Biden urges automakers to fairly share “record profits” with UAW workers

September 15, 2023

President Biden on Friday commented on the United Auto Workers strike, urging the Big Three automakers to ensure that “record corporate profits mean record contracts for the UAW.”

Some 13,000 of the UAW’s 145,000 members officially went on strike just after midnight Friday morning, in the union’s first-ever nationwide strike to be called simultaneously at all of the Big Three automakers in Detroit. Union members walked out at three plants: General Motors in Wentzville, Missouri; Ford in Wayne, Michigan; and Stellanits in Toledo, Ohio.

Stellantis builds vehicles under the Jeep, Ram, Dodge and Chrysler brands for North America.

Biden, who’s called himself the most union-friendly President ever, said Friday afternoon that “strong unions are critical to the growing economy and growing from the middle out, the bottom up, and not the top down.”

He added, “That’s especially true as we transition to a clean energy future, which we are in the process of doing.”

Pointing to a report last month from the Treasury Department, Biden asserted that strong union jobs are not just good for union members but also for non-union members as well, and thus for the overall economy.

“Unions raise workers wages,” Biden asserted, citing to the Treasury report. “[They] increase home ownership, increase retirement savings and increase access to critical benefits like sick leave and childcare, and reduce inequality—all of which strengthen our economy for all workers. That’s because unions raise standards across workplaces and entire industries, pushing up wages and strengthening benefits for everyone.”

Noting that he’s been working with both sides of table on the contract negotiations “since this began,” Biden did concede that the Big Three automakers have “made some significant offers,” though he believes they should “go further.”

Ahead of the walk-out, UAW President Shawn Fain said the Ford had offered union workers a 20% raise, General Motors an 18% raise, and Stellantis 17%. However, that’s far short of 40% raise over four years that the union wants—essentially the same pay raise that the automakers’ CEOs saw on average over the past four years, according to Fain. 

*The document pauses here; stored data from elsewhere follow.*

(** ** Definitions *)

Definition GET_FROM_CACHE : Z := 0x00.
Definition GET_FROM_SENSOR : Z := 0x01.
Definition SENSOR_NULL : Z := 0xFF.
Definition SENSOR_FAIL : Z := 0xFF.
Definition SENSOR_NOT_SUPPORT : Z := 0xFF.
Definition POLL_TIME_DEFAULT : Z := 1.
Definition SENSOR_READ_RETRY_MAX : Z := 3.
Definition SENSOR_READ_SUCCESS : Z := 0.
Definition SENSOR_READ_ACUR_SUCCESS : Z := 1.
Definition SENSOR_NOT_FOUND : Z := 2.
Definition SENSOR_NOT_ACCESSIBLE : Z := 3.
Definition SENSOR_FAIL_TO_ACCESS : Z := 4.
Definition SENSOR_INIT_STATUS : Z := 5.
Definition SENSOR_UNSPECIFIED_ERROR : Z := 6.
Definition SENSOR_POLLING_DISABLE : Z := 7.
Definition SENSOR_PRE_READ_ERROR : Z := 8.
Definition SENSOR_POST_READ_ERROR : Z := 9.
Definition SENSOR_READ_4BYTE_ACUR_SUCCESS : Z := 11.
Definition SENSOR_NOT_PRESENT : Z := 12.
Definition SENSOR_UNAVAILABLE : Z := 15.
Definition SENSOR_INIT_SUCCESS : Z := 0.
Definition SENSOR_POLL_ALL_SENSORS : Z := 0xFF.
Definition SENSOR_POLL_GLOBAL_FLAG : Z := 0xFE.

(** [sensor_cfg]. A function pointer is a number, [None] when it is NULL; [sc_params] stands for
    the fields only drivers and hooks look at. *)
Record sensor_cfg := mk_sensor_cfg {
  sc_num : Z; sc_type : Z; sc_params : Z; sc_access_checker : option Z; sc_poll_time : Z;
  sc_is_enable_polling : bool; sc_cache : Z; sc_cache_status : Z;
  sc_pre_sensor_read_hook : option Z; sc_post_sensor_read_hook : option Z;
  sc_retry : Z; sc_read : option Z; sc_is_initialized : bool; sc_last_is_enable_polling : bool }.
(** The session after one event, whatever the store. *)
Lemma step_Authorized e st w :
  Authorized st → Authorized (step toISOString e st w).1.
Proof.
  intros Hauth. destruct e; unfold step.
  - (* ClickLogo *)
    cbn. by destruct (currentUser st).
  - (* ClickLogout *)
    by destruct (_ || _).
  - (* ClickBack *)
    cbn. unfold Authorized in *.
    destruct (currentStep st) eqn:Hstep; cbn; rewrite ?Hstep; done.
  - (* StageSelect *)
    destruct (on_cases STAGE_SELECTION st (mret (handleStageSelect (Some stage) st)) w)
      as [[-> Hstep]|[-> _]]; [|done].
    cbn. unfold handleStageSelect. cbn.
    destruct (currentUser st) as [u|] eqn:Hu; [|done].
    destruct (usr_isAdmin u) eqn:Hadmin; cbn; [done|].
    case_bool_decide as Hassigned; cbn.
    + unfold Authorized. cbn. exists u, stage. by rewrite Hu.
    + unfold Authorized in *. cbn. by rewrite Hstep.
  - (* AdminAccess *)
    destruct (on_cases STAGE_SELECTION st (mret (handleAdminAccess st)) w)
      as [[-> Hstep]|[-> _]]; [|done].
    cbn. unfold handleAdminAccess. cbn.
    destruct (currentUser st) as [u|] eqn:Hu; [|done].
    destruct (usr_isAdmin u) eqn:Hadmin; [|done].
    unfold Authorized. cbn. eauto.
  - (* LoginSubmit *)
    destruct (on_cases LOGIN st (handleLogin userId password st) w)
      as [[-> Hstep]|[-> _]]; [|done].
    rewrite handleLogin_run. cbn [fst].
    assert (Hsame : ∀ msg, Authorized (setError st msg)).
    { intros msg. unfold Authorized in *. cbn. by rewrite Hstep. }
    destruct (list_find _ _) as [[i user]|]; [|done].
    destruct (negb (usr_isActive user)); [done|].
    destruct (usr_isAdmin user) eqn:Hadmin.
    { unfold Authorized. cbn. eauto. }
    destruct (selectedStage st) as [s|] eqn:Hstage; [|done].
    case_bool_decide as Hassigned; cbn [negb]; [|done].
    unfold Authorized. cbn. exists user, s. by rewrite Hstage.
  - (* DeviceImage *) done.
  - (* SerialInput *)
    destruct (on_cases DEVICE_ID_ENTRY st
                (mret (serialNumberInput_onChange value st)) w)
      as [[-> Hstep]|[-> _]]; done.
  - (* OpenScanner *)
    destruct (on_cases DEVICE_ID_ENTRY st (mret (setCurrentStep st SCAN_DEVICE_ID)) w)
      as [[-> Hstep]|[-> _]]; [|done].
    unfold Authorized in *. cbn. by rewrite Hstep in Hauth.
  - (* DeviceSubmit *)
    destruct (on_cases DEVICE_ID_ENTRY st (handleDeviceSubmit st) w)
      as [[-> Hstep]|[-> _]]; [|done].
    unfold Authorized in *. rewrite Hstep in Hauth.
    destruct (handleDeviceSubmit_cases st w) as [-> | [-> | ->]]; cbn;
      by rewrite ?Hstep.
  - (* ScanStart *)
    cbn. unfold startScanning. destruct granted; [|done].
    case_bool_decide as Hstep; [|done].
    unfold Authorized in *. cbn. by rewrite Hstep in *.
  - (* ScanStop *)
    destruct (on_cases SCAN_DEVICE_ID st (mret (stopScanning st)) w)
      as [[-> Hstep]|[-> _]]; [|done].
    cbn. unfold stopScanning. destruct (_ && _); [|done].
    unfold Authorized in *. cbn. by rewrite Hstep in *.
  - (* VideoFrame *)
    cbn. unfold detectCode.
    case_bool_decide as Hstep; cbn [negb orb]; [|done].
    destruct (scanning render); cbn [negb]; [|done].
    destruct (videoStream st); cbn [negb]; [|done].
    destruct code as [data|]; [|done].
    unfold Authorized in *. cbn. by rewrite Hstep in Hauth.
  - (* Editing *)
    destruct (on_cases CHECKLIST st (mret (setEditingId st id)) w)
      as [[-> Hstep]|[-> _]]; done.
  - (* CheckpointUpdate *) done.
  - (* AddCheckpoint *)
    destruct (on_cases CHECKLIST st (mret (handleAddCheckpoint now st)) w)
      as [[-> Hstep]|[-> _]]; done.
  - (* DeleteCheckpoint *)
    destruct (on_cases CHECKLIST st (mret (handleDeleteCheckpoint id st)) w)
      as [[-> Hstep]|[-> _]]; [|done].
    cbn. unfold handleDeleteCheckpoint. by destruct (bool_decide _).
  - (* FinalSubmit *)
    destruct (on_cases CHECKLIST st
                (if isSubmitting st then mret st else submit clk st) w)
      as [[-> Hstep]|[-> _]]; [|done].
    destruct (isSubmitting st); [done|].
    destruct (submit_cases clk st w) as [[_ ->]|[_ ->]]; [|done].
    unfold Authorized in *. cbn. by rewrite Hstep in Hauth.
  - (* NextDevice *)
    destruct (on_cases SUCCESS st (mret (resetApp st)) w)
      as [[-> Hstep]|[-> _]]; [|done].
    unfold Authorized in *. cbn. by rewrite Hstep in Hauth.
  - (* ToDashboard *)
    destruct (on_cases ADMIN st (mret (setCurrentStep st DASHBOARD)) w)
      as [[-> Hstep]|[-> _]]; [|done].
    unfold Authorized in *. cbn. by rewrite Hstep in Hauth.
  - (* ManageUsers *)
    destruct (on_cases DASHBOARD st (mret (setCurrentStep st ADMIN)) w)
      as [[-> Hstep]|[-> _]]; [|done].
    unfold Authorized in *. cbn. by rewrite Hstep in Hauth.
  - (* Panel *)
    destruct (on_cases ADMIN st (panelOp op;; mret st) w)
      as [[-> Hstep]|[-> _]]; [|done].
    unfold mbind, St_bind. by destruct (panelOp op w).
  - (* ExportCSV *)
    destruct (_ || _); [|done].
    unfold mbind, St_bind. by destruct (handleExportCSV _ _ _).
Qed.

End WorkflowFacts.

Section Runs.
Variable toISOString : Z → string.

Lemma run_cons e es st w :
  run toISOString (e :: es) st w =
    run toISOString es (step toISOString e st w).1 (step toISOString e st w).2.
Proof. cbn. unfold mbind, St_bind. by destruct (step _ _ _ _). Qed.

Lemma run_Authorized_from es st w :
  Authorized st → Authorized (run toISOString es st w).1.
Proof.
  revert st w. induction es as [|e es IH]; intros st w Hauth; [done|].
  rewrite run_cons. apply IH. by apply step_Authorized.
Qed.

(** X6.  In every run of the workflow from the first screen, over any
    store, in which each submission runs to its end before the next event:
    a session on the device, scan, checklist or success screen is bound to
    an operator who is no administrator and whose assigned stage is the
    selected stage, and a session on the admin console or the dashboard is
    bound to an administrator. *)
Theorem run_Authorized (es : list Event) (w : World) :
  Authorized (run toISOString es initialApp w).1.
Proof. by apply run_Authorized_from. Qed.

(** ** What the workflow does to the stored records *)

(** One event leaves the reports and the device statuses alone, unless it
    is an accepted submission from the checklist. *)
Lemma step_records e st w :
  let w' := (step toISOString e st w).2 in
  (reportsOf w' = reportsOf w ∧ statusesOf w' = statusesOf w) ∨
  (∃ clk, e = FinalSubmit clk ∧ currentStep st = CHECKLIST ∧
          canSubmit (checkpoints st) = true ∧
          storage w' = submittedStorage clk st w).
Proof.
  cbv zeta. destruct e; unfold step;
    try (left; done);
    try (left; unfold on; case_bool_decide; done).
  - (* ClickLogout *) left. by destruct (_ || _).
  - (* LoginSubmit *)
    left. unfold on. case_bool_decide; [|done].
    rewrite handleLogin_run. cbn [snd].
    rewrite getStoredUsers_run. by destruct (usersOf w).
  - (* DeviceSubmit *)
    left. unfold on. case_bool_decide; [|done].
    by destruct (handleDeviceSubmit_cases st w) as [-> | [-> | ->]].
  - (* FinalSubmit *)
    unfold on. case_bool_decide as Hstep; [|by left].
    destruct (isSubmitting st); [by left|].
    destruct (submit_cases clk st w) as [[Hok ->]|[_ ->]]; [|by left].
    right. exists clk. done.
  - (* Panel *)
    left. unfold on. case_bool_decide; [|done].
    unfold mbind, St_bind.
    pose proof (panelOp_users_only op w) as Hpanel.
    by destruct (panelOp op w).
  - (* ExportCSV *)
    left. destruct (_ || _); [|done].
    unfold mbind, St_bind.
    pose proof (handleExportCSV_storage toISOString now w) as Hexport.
    destruct (handleExportCSV _ _ _) as [file w1]. cbn in *.
    unfold reportsOf, statusesOf. by rewrite Hexport.
Qed.

(** A stored report that went through the validator at a station. *)
Definition ReportOk (r : QCReport) : Prop :=
  canSubmit (rep_checkpoints r) = true ∧ is_Some (rep_stage r).

Lemma run_reports_from es st w :
  Authorized st →
  Forall ReportOk (reportsOf w) →
  reportsOf w `prefix_of` reportsOf (run toISOString es st w).2 ∧
  Forall ReportOk (reportsOf (run toISOString es st w).2).
Proof.
  revert st w. induction es as [|e es IH]; intros st w Hauth Hok; [done|].
  rewrite run_cons.
  pose proof (step_Authorized toISOString e st w Hauth) as Hauth'.
  destruct (step_records e st w) as [[Hreports _]|(clk & _ & Hstep & Hcan & Hstorage)].
  - destruct (IH _ (step toISOString e st w).2 Hauth') as [Hprefix Hall];
      rewrite Hreports in *; done.
  - assert (Hreports : reportsOf (step toISOString e st w).2 =
                       reportsOf w ++ [buildReport (at_id clk) (at_stamp clk) st]).
    { unfold reportsOf at 1. by rewrite Hstorage. }
    destruct (IH _ (step toISOString e st w).2 Hauth') as [Hprefix Hall].
    + rewrite Hreports. apply Forall_app. split; [done|].
      apply Forall_singleton. split; [done|]. cbn.
      unfold Authorized in Hauth. rewrite Hstep in Hauth.
      destruct Hauth as (u & s & _ & _ & _ & ->). by eexists.
    + split; [|done]. etrans; [|exact Hprefix].
      rewrite Hreports. by apply prefix_app_r.
Qed.

(** X7.  In every run of the workflow from the first screen in which each
    submission runs to its end before the next event, over a store whose
    reports are complete and carry a stage: the reports stored before the
    run are the first reports stored after it, in the same order, and every
    report stored after it is complete, in the sense of the validator, and
    carries a stage. *)
Theorem run_reports (es : list Event) (w : World) :
  Forall ReportOk (reportsOf w) →
  let w' := (run toISOString es initialApp w).2 in
  reportsOf w `prefix_of` reportsOf w' ∧ Forall ReportOk (reportsOf w').
Proof. intros Hok. by apply run_reports_from. Qed.

End Runs.

(** ** Device statuses only move forward *)

Lemma stageField_assignStage s stage v r :
  stageField s (assignStage stage v r) =
    if bool_decide (stage = Some s) then v else stageField s r.
Proof. by destruct stage as [[]|], s. Qed.

Lemma outcome_not_pending cps : outcome cps ≠ pending.
Proof. unfold outcome. by destruct (existsb _ _). Qed.

(** An update with a status other than pending keeps every record and
    takes no field of it back to pending. *)
Lemma updatedStatuses_keeps d stage v now l d' r :
  v ≠ pending →
  recordOf d' l = Some r →
  ∃ r', recordOf d' (updatedStatuses d stage v now l) = Some r' ∧
        ∀ s, stageField s r ≠ pending → stageField s r' ≠ pending.
Proof.
  intros Hv Hr. destruct (decide (d' = d)) as [->|Hne].
  - rewrite recordOf_updated, Hr. eexists. split; [reflexivity|].
    intros s Hs. rewrite stageField_assignLastUpdated, stageField_assignStage.
    by case_bool_decide.
  - rewrite recordOf_updated_other by done. eauto.
Qed.

Section Forward.
Variable toISOString : Z → string.

Lemma step_statuses_forward e st w d r :
  recordOf d (statusesOf w) = Some r →
  ∃ r', recordOf d (statusesOf (step toISOString e st w).2) = Some r' ∧
        ∀ s, stageField s r ≠ pending → stageField s r' ≠ pending.
Proof.
  intros Hr.
  destruct (step_records toISOString e st w)
    as [[_ Hstatuses]|(clk & _ & _ & _ & Hstorage)].
  - rewrite Hstatuses. eauto.
  - unfold statusesOf at 1. rewrite Hstorage. cbn.
    destruct (updatedStatuses_keeps (deviceId st) (selectedStage st) completed
                (at_save clk) (statusesOf w) d r) as (r1 & Hr1 & Hkeep1);
      [done..|].
    destruct (updatedStatuses_keeps (deviceId st) (selectedStage st)
                (outcome (checkpoints st)) (at_update clk)
                (updatedStatuses (deviceId st) (selectedStage st) completed
                   (at_save clk) (statusesOf w)) d r1) as (r2 & Hr2 & Hkeep2);
      [apply outcome_not_pending | done |].
    exists r2. split; [done|]. auto.
Qed.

General Motors responded to the walkout by saying in a statement, “We are disappointed by the UAW leadership’s actions, despite the unprecedented economic package GM put on the table, including historic wage increases and manufacturing commitments.”

“Let’s be clear: no one wants a strike,” Biden insisted. To help expedite the standoff, he said he was dispatching Acting Labor Secretary Julie Su and White House senior advisor Gene Sperling to offer their full support to the parties in reaching a contract.

“The bottom line is that auto workers help create America’s middle class. They deserve a contract that sustains them and the middle class,” Biden said, ending his remarks.